[[ Information provided open ]]

(* ===== verification/RustVM.v ===== *)
(** libwasmvm (wasmvm/libwasmvm/src), the Rust library that Go calls through C:
    memory that crosses the border (memory.rs, with internal/api/memory.go on
    the other side), the backend it gives to the virtual machine on top of the
    callbacks (api.rs, storage.rs, iterator.rs, querier.rs), its errors
    (error/go.rs, error/rust.rs), and the functions it exports (cache.rs,
    calls.rs). The virtual machine itself is the crate cosmwasm-vm, which is a
    parameter: a running contract is any program over the backend. The library
    implements the interface of Bindings.v. *)
From S2P Require Import Prelude Errors GoStrings Json JsonPrint Types VMTypes GasRegister Chain Logic Engine Store Keeper QueryPlugins Relay Querier Options Bindings Snapshots.
Import GoStrings Json.Json.
Open Scope wasm_scope.

(** ** Memory (memory.rs, internal/api/memory.go) *)

Module Memory.

(** A slice as the other side sees it. Views borrow: the memory stays with
    its owner, so a view holds what its pointer points to. *)
Record SliceView := mkSliceView { v_is_nil : bool; v_data : bytes; v_len : N }.
(** Go: makeView; Rust: ByteSliceView::read. *)
Definition makeView (s : option bytes) : SliceView :=
  match s with
  | None => mkSliceView true [] 0
  | Some s => if Nat.eqb (length s) 0 then mkSliceView false [] 0 else mkSliceView false s (blen s)
  end.
Definition ByteSliceView_read (v : SliceView) : option bytes :=
  if v_is_nil v then None
  else Some (if (v_len v =? 0)%N then [] else take (N.to_nat (v_len v)) (v_data v)).

(** C.GoBytes(p, cint(n)): the length is a C int; a negative one panics. *)
Definition cint (n : N) : Z :=
  let m := Z.of_N (n mod two32) in if (m <? 2147483648)%Z then m else (m - 4294967296)%Z.
Definition GoBytes (data : bytes) (n : Z) : outcome bytes :=
  if (n <? 0)%Z then Panic (PRuntime "gobytes: length out of range") else Ret (take (Z.to_nat n) data).
(** Rust: U8SliceView::new; Go: copyU8Slice. *)
Definition U8SliceView_new (source : option bytes) : SliceView :=
  match source with Some data => mkSliceView false data (blen data) | None => mkSliceView true [] 0 end.
Definition copyU8Slice (view : SliceView) : outcome (option bytes) :=
  if v_is_nil view then Ret None
  else if (v_len view =? 0)%N then Ret (Some [])
  else obind (GoBytes (v_data view) (cint (v_len view))) (fun bs => Ret (Some bs)).

(** The buffers that were handed over as raw pointers and not taken back. *)
Abbreviation Heap := (gmap N bytes).
Record Vec := mkVec { contents : bytes; capacity : N }.
Record UnmanagedVector := mkUnmanagedVector { is_none : bool; ptr : option N; len : N; cap : N }.
Definition UnmanagedVector_new (source : option Vec) (h : Heap) : UnmanagedVector * Heap :=
  match source with
  | Some data =>
      if (capacity data =? 0)%N then (mkUnmanagedVector false None 0 0, h)
      else
        let p := fresh (dom h) in
        (mkUnmanagedVector false (Some p) (blen (contents data)) (capacity data), <[p := contents data]> h)
  | None => (mkUnmanagedVector true None 0 0, h)
  end.
(** Taking a vector back; [None] is undefined behaviour: its buffer is not
    there any more. *)
Definition consume (v : UnmanagedVector) (h : Heap) : option (option bytes * Heap) :=
  if is_none v then Some (None, h)
  else if (cap v =? 0)%N then Some (Some [], h)
  else p ← ptr v; data ← h !! p; Some (Some (take (N.to_nat (len v)) data), delete p h).
Definition destroy_unmanaged_vector (v : UnmanagedVector) (h : Heap) : option Heap :=
  '(_, h) ← consume v h; Some h.

(** A vector that Go asks Rust to make; a copy has no spare capacity. *)
Definition new_unmanaged_vector (nil : bool) (data : bytes) (length : N) (h : Heap) : UnmanagedVector * Heap :=
  if nil then UnmanagedVector_new None h
  else if (length =? 0)%N then UnmanagedVector_new (Some (mkVec [] 0)) h
  else UnmanagedVector_new (Some (mkVec (take (N.to_nat length) data) length)) h.
Definition newUnmanagedVector (data : option bytes) : Heap -> UnmanagedVector * Heap :=
  match data with
  | None => new_unmanaged_vector true [] 0
  | Some data => if Nat.eqb (length data) 0 then new_unmanaged_vector false [] 0
                 else new_unmanaged_vector false data (blen data)
  end.
(** What Go does with a vector it was given: a copy, and the vector is
    destroyed. The option is that of [consume]. *)
Definition copyAndDestroyUnmanagedVector (v : UnmanagedVector) (h : Heap) : option (outcome (option bytes) * Heap) :=
  out ← (if is_none v then Some (Ret None)
         else if (cap v =? 0)%N then Some (Ret (Some []))
         else p ← ptr v; data ← h !! p;
              Some (obind (GoBytes data (cint (len v))) (fun bs => Ret (Some bs))));
  match out with
  | Ret _ => h ← destroy_unmanaged_vector v h; Some (out, h)
  | _ => Some (out, h)
  end.

(** *** Nothing is lost at the border *)

Lemma cint_small n : (n < 2 ^ 31)%N -> cint n = Z.of_N n.
Proof.
  intros Hn. unfold cint. rewrite N.mod_small by (unfold two32; lia).
  destruct (Z.ltb_spec (Z.of_N n) 2147483648); [done|lia].
Qed.
Lemma GoBytes_whole bs : (blen bs < 2 ^ 31)%N -> GoBytes bs (cint (blen bs)) = Ret bs.
Proof.
  intros Hl. rewrite cint_small by done. unfold GoBytes, blen.
  destruct (Z.ltb_spec (Z.of_N (N.of_nat (length bs))) 0); [lia|].
  by rewrite take_ge by lia.
Qed.
Lemma take_blen bs : take (N.to_nat (blen bs)) bs = bs.
Proof. apply take_ge. unfold blen. lia. Qed.
Lemma blen_eqb_0 bs : (blen bs =? 0)%N = Nat.eqb (length bs) 0.
Proof. unfold blen. destruct bs; [done|]. apply N.eqb_neq. cbn [length]. lia. Qed.

Lemma fresh_dom (h : Heap) : h !! fresh (dom h) = None.
Proof. apply not_elem_of_dom, is_fresh. Qed.
Lemma taken_back (h : Heap) x : delete (fresh (dom h)) (<[fresh (dom h) := x]> h) = h.
Proof. apply delete_insert_id, fresh_dom. Qed.
(** Consuming a new vector gives its contents and the heap as it was. *)
Lemma consume_new source h :
  match source with Some v => (blen (contents v) <= capacity v)%N | None => True end ->
  consume (UnmanagedVector_new source h).1 (UnmanagedVector_new source h).2 = Some (contents <$> source, h).
Proof.
  destruct source as [[data c]|]; [|done]. cbn [contents capacity UnmanagedVector_new fmap option_fmap option_map].
  intros Hc. destruct (N.eqb_spec c 0) as [->|Hn].
  - destruct data; [done|]. unfold blen in Hc. cbn in Hc. lia.
  - unfold consume. cbn [fst snd is_none cap ptr len].
    rewrite (proj2 (N.eqb_neq c 0)) by done. cbn [mbind option_bind]. rewrite lookup_insert_eq. cbn [mbind option_bind].
    by rewrite take_blen, taken_back.
Qed.

Definition small (s : option bytes) : Prop := (blen (default [] s) < 2 ^ 31)%N.
(** C32: what one side hands over is what the other side gets, nil and empty
    slices apart included, and every buffer that was handed over is taken
    back. Vectors that Go copies must be below 2 GiB. *)
Theorem border_lossless :
  (forall s, ByteSliceView_read (makeView s) = s)
  /\ (forall s, small s -> copyU8Slice (U8SliceView_new s) = Ret s)
  /\ (forall data h, let '(v, h') := newUnmanagedVector data h in consume v h' = Some (data, h))
  /\ (forall source h, small (contents <$> source) ->
       match source with Some v => (blen (contents v) <= capacity v)%N | None => True end ->
       let '(v, h') := UnmanagedVector_new source h in
       copyAndDestroyUnmanagedVector v h' = Some (Ret (contents <$> source), h)).
Proof.
  split_and!.
  - intros [s|]; [|done]. unfold makeView, ByteSliceView_read. destruct s; [done|].
    cbn [length Nat.eqb v_is_nil v_len v_data]. rewrite blen_eqb_0. cbn [length Nat.eqb]. by rewrite take_blen.
  - intros [s|] Hs; [|done]. unfold copyU8Slice, U8SliceView_new. cbn [v_is_nil v_len v_data].
    rewrite blen_eqb_0. destruct s; [done|]. cbn [length Nat.eqb]. by rewrite GoBytes_whole.
  - intros [data|] h; [|done]. unfold newUnmanagedVector, new_unmanaged_vector.
    destruct data as [|b data]; [done|]. cbn [length Nat.eqb]. rewrite blen_eqb_0. cbn [length Nat.eqb].
    rewrite take_blen. pose proof (consume_new (Some (mkVec (b :: data) (blen (b :: data)))) h) as Hn.
    destruct (UnmanagedVector_new _ h) as [v h']. apply Hn. cbn [contents capacity]. lia.
  - intros source h Hs Hc. pose proof (consume_new source h Hc) as Hn.
    unfold copyAndDestroyUnmanagedVector, destroy_unmanaged_vector.
    destruct source as [[data c]|]; [|done].
    cbn [contents capacity UnmanagedVector_new fmap option_fmap option_map] in *.
    destruct (N.eqb_spec c 0) as [->|Hz].
    + destruct data; [done|]. unfold blen in Hc. cbn in Hc. lia.
    + cbn [fst snd is_none cap ptr len] in *. rewrite (proj2 (N.eqb_neq c 0)) by done.
      cbn [mbind option_bind]. rewrite lookup_insert_eq. cbn [mbind option_bind].
      rewrite GoBytes_whole by done. cbn [obind]. by rewrite Hn.
Qed.
(** A vector can be taken back once. *)
Lemma consume_once source h :
  let '(v, h') := UnmanagedVector_new source h in
  cap v <> 0%N -> exists data h'', consume v h' = Some (data, h'') /\ consume v h'' = None.
Proof.
  destruct source as [[data c]|]; [|by intros []]. unfold UnmanagedVector_new. cbn [contents capacity].
  destruct (N.eqb_spec c 0) as [->|Hz]; [by intros []|]. intros Hc. unfold consume. cbn [is_none cap ptr len] in *.
  rewrite (proj2 (N.eqb_neq c 0)) by done. cbn [mbind option_bind]. rewrite lookup_insert_eq. cbn [mbind option_bind].
  eexists _, _. split; [done|]. cbn [mbind option_bind]. by rewrite taken_back, fresh_dom.
Qed.
(** From 2 GiB on the copy panics, and the buffer is never freed. *)
Lemma large_vector_leaks data c h :
  (2 ^ 31 <= blen data < 2 ^ 32)%N -> (blen data <= c)%N ->
  let '(v, h') := UnmanagedVector_new (Some (mkVec data c)) h in
  exists p, copyAndDestroyUnmanagedVector v h' = Some (Panic p, h') /\ h' <> h.
Proof.
  intros Hd Hc. unfold UnmanagedVector_new. cbn [contents capacity].
  destruct (N.eqb_spec c 0) as [->|Hz]; [lia|]. unfold copyAndDestroyUnmanagedVector. cbn [is_none cap ptr len].
  rewrite (proj2 (N.eqb_neq c 0)) by done. cbn [mbind option_bind]. rewrite lookup_insert_eq. cbn [mbind option_bind].
  assert (cint (blen data) < 0)%Z as Hn.
  { unfold cint, two32. rewrite N.mod_small by lia.
    destruct (Z.ltb_spec (Z.of_N (blen data)) 2147483648); lia. }
  unfold GoBytes. rewrite (proj2 (Z.ltb_lt _ _)) by done. eexists. split; [done|].
  intros E. apply (f_equal (fun m : Heap => m !! fresh (dom h))) in E. by rewrite lookup_insert_eq, fresh_dom in E.
Qed.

[[ Information provided closed ]]

• _What you have to do_
All lines above between those holding "Abbreviation Heap := (gmap N bytes)." and "new_unmanaged_vector false [] 0", inclusive, must be set down unchanged, and no other line may be included.

• _Solution_
Abbreviation Heap := (gmap N bytes).
Record Vec := mkVec { contents : bytes; capacity : N }.
Record UnmanagedVector := mkUnmanagedVector { is_none : bool; ptr : option N; len : N; cap : N }.
Definition UnmanagedVector_new (source : option Vec) (h : Heap) : UnmanagedVector * Heap :=
  match source with
  | Some data =>
      if (capacity data =? 0)%N then (mkUnmanagedVector false None 0 0, h)
      else
        let p := fresh (dom h) in
        (mkUnmanagedVector false (Some p) (blen (contents data)) (capacity data), <[p := contents data]> h)
  | None => (mkUnmanagedVector true None 0 0, h)
  end.
(** Taking a vector back; [None] is undefined behaviour: its buffer is not
    there any more. *)
Definition consume (v : UnmanagedVector) (h : Heap) : option (option bytes * Heap) :=
  if is_none v then Some (None, h)
  else if (cap v =? 0)%N then Some (Some [], h)
  else p ← ptr v; data ← h !! p; Some (Some (take (N.to_nat (len v)) data), delete p h).
Definition destroy_unmanaged_vector (v : UnmanagedVector) (h : Heap) : option Heap :=
  '(_, h) ← consume v h; Some h.

(** A vector that Go asks Rust to make; a copy has no spare capacity. *)
Definition new_unmanaged_vector (nil : bool) (data : bytes) (length : N) (h : Heap) : UnmanagedVector * Heap :=
  if nil then UnmanagedVector_new None h
  else if (length =? 0)%N then UnmanagedVector_new (Some (mkVec [] 0)) h
  else UnmanagedVector_new (Some (mkVec (take (N.to_nat length) data) length)) h.
Definition newUnmanagedVector (data : option bytes) : Heap -> UnmanagedVector * Heap :=
  match data with
  | None => new_unmanaged_vector true [] 0
  | Some data => if Nat.eqb (length data) 0 then new_unmanaged_vector false [] 0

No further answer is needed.